(* ===== verification/Image.v ===== *)
(** The memory of a new program: an address space under construction, page by
    page from the free list ([allocuvm]), filled through the kernel's view of
    its pages ([loaduvm], [copyout]), with an inaccessible page ([clearpteu]),
    and given back whole ([freevm]).  exec.c puts these together. *)
From S2P Require Import Prelude Kmonad Wp Kstate Spinlock Str Kalloc Vm VmLaws VmFree VmCopy VmGrow.

Section Image.
Context (kend : Z).
Hypothesis Hkend : KERNBASE < kend.
Notation page := (page kend).
Notation free_pages := (free_pages kend).
Notation uspace := (uspace kend).
Notation mapped_to := (mapped_to kend).
Notation child := (child kend).
Implicit Types (m : mem) (d n : Z) (l u : list Z) (s : kmem) (acc : Z → bool) (c : Z → Z).

(** In [s], the page table [d] maps the user addresses below [n]; [c] has
    their bytes, and user code may touch those of [acc].  All its pages are
    from the list [l0] of a memory [m0], [u] are those of the user, [l] are
    still free, and nothing else has changed since. *)
Record image (k0 : kst) (m0 : mem) (l0 u : list Z) (d n : Z) (acc : Z → bool) (c : Z → Z) (s : kmem) (l : list Z) : Prop := {
  im_child : child (Kmem k0 true 0 m0) l0 u d s l;
  im_space : uspace (km_mem s) d l;
  im_user : ∀ v, user_page (km_mem s) d v ↔ v ∈ u;
  im_sub : ∀ v, v ∈ u → v ∈ l0;
  im_size : n = PGSIZE * Z.of_nat (length u) ∧ n ≤ KERNBASE;
  im_see : ∀ x, 0 ≤ x < n → ∃ e, mmu_pte (km_mem s) d x = Some e ∧ 0 ≤ e < 4294967296 ∧ flag e PTE_U = acc x ∧
    km_mem s (upage e + x mod PGSIZE) = c x;
  im_none : nothing_from (km_mem s) d n
}.

Lemma image_ext k0 m0 l0 u d n acc acc' c c' s l : (∀ x, 0 ≤ x < n → acc' x = acc x ∧ c' x = c x) →
  image k0 m0 l0 u d n acc c s l → image k0 m0 l0 u d n acc' c' s l.
Proof.
  intros He [I1 I2 I3 I4 I5 I6 I7]. split; try done. intros x Hx. destruct (He x Hx) as [-> ->]. by apply I6.
Qed.

(** The rest of the kernel is not part of the image. *)
Lemma image_k k0 m0 l0 u d n acc c s l k : kst_ok k → is_free LKmem k →
  image k0 m0 l0 u d n acc c s l → image k m0 l0 u d n acc c (set_km_k k s) l.
Proof. intros K1 K2 [[C1 C2 C3 C4 C5 C6 C7] I2 I3 I4 I5 I6 I7]. by split; [split|..]. Qed.

(** A new page table. *)
Lemma image_start s0 l0 d s l acc c : child s0 l0 [] d s l → (∀ x, 0 ≤ x < KERNBASE → mmu_pte (km_mem s) d x = None) →
  image (km_k s0) (km_mem s0) l0 [] d 0 acc c s l.
Proof.
  intros C Hno. split; try done.
  - destruct C as [C1 C2 C3 C4 C5 C6 C7]. by split.
  - split; [apply C|intros x e Hx; by rewrite Hno|intros x y e e' Hx _; by rewrite Hno].
  - intros v. split; [|by intros ?%not_elem_of_nil]. intros (x&e&Hx&He&_). by rewrite Hno in He.
  - by intros v ?%not_elem_of_nil.
  - intros x Hx. lia.
Qed.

How to complete this task
Please transcribe the lines from the one containing "im_sub : ∀ v, v ∈ u → v ∈ l0;" through the last line of the records. Include both ends and nothing else.

Response area
  im_sub : ∀ v, v ∈ u → v ∈ l0;
  im_size : n = PGSIZE * Z.of_nat (length u) ∧ n ≤ KERNBASE;
  im_see : ∀ x, 0 ≤ x < n → ∃ e, mmu_pte (km_mem s) d x = Some e ∧ 0 ≤ e < 4294967296 ∧ flag e PTE_U = acc x ∧
    km_mem s (upage e + x mod PGSIZE) = c x;
  im_none : nothing_from (km_mem s) d n
}.

Lemma image_ext k0 m0 l0 u d n acc acc' c c' s l : (∀ x, 0 ≤ x < n → acc' x = acc x ∧ c' x = c x) →
  image k0 m0 l0 u d n acc c s l → image k0 m0 l0 u d n acc' c' s l.
Proof.
  intros He [I1 I2 I3 I4 I5 I6 I7]. split; try done. intros x Hx. destruct (He x Hx) as [-> ->]. by apply I6.
Qed.

(** The rest of the kernel is not part of the image. *)
Lemma image_k k0 m0 l0 u d n acc c s l k : kst_ok k → is_free LKmem k →
  image k0 m0 l0 u d n acc c s l → image k m0 l0 u d n acc c (set_km_k k s) l.
Proof. intros K1 K2 [[C1 C2 C3 C4 C5 C6 C7] I2 I3 I4 I5 I6 I7]. by split; [split|..]. Qed.

(** A new page table. *)
Lemma image_start s0 l0 d s l acc c : child s0 l0 [] d s l → (∀ x, 0 ≤ x < KERNBASE → mmu_pte (km_mem s) d x = None) →
  image (km_k s0) (km_mem s0) l0 [] d 0 acc c s l.
Proof.
  intros C Hno. split; try done.
  - destruct C as [C1 C2 C3 C4 C5 C6 C7]. by split.
  - split; [apply C|intros x e Hx; by rewrite Hno|intros x y e e' Hx _; by rewrite Hno].
  - intros v. split; [|by intros ?%not_elem_of_nil]. intros (x&e&Hx&He&_). by rewrite Hno in He.
  - by intros v ?%not_elem_of_nil.
  - intros x Hx. lia.
Qed.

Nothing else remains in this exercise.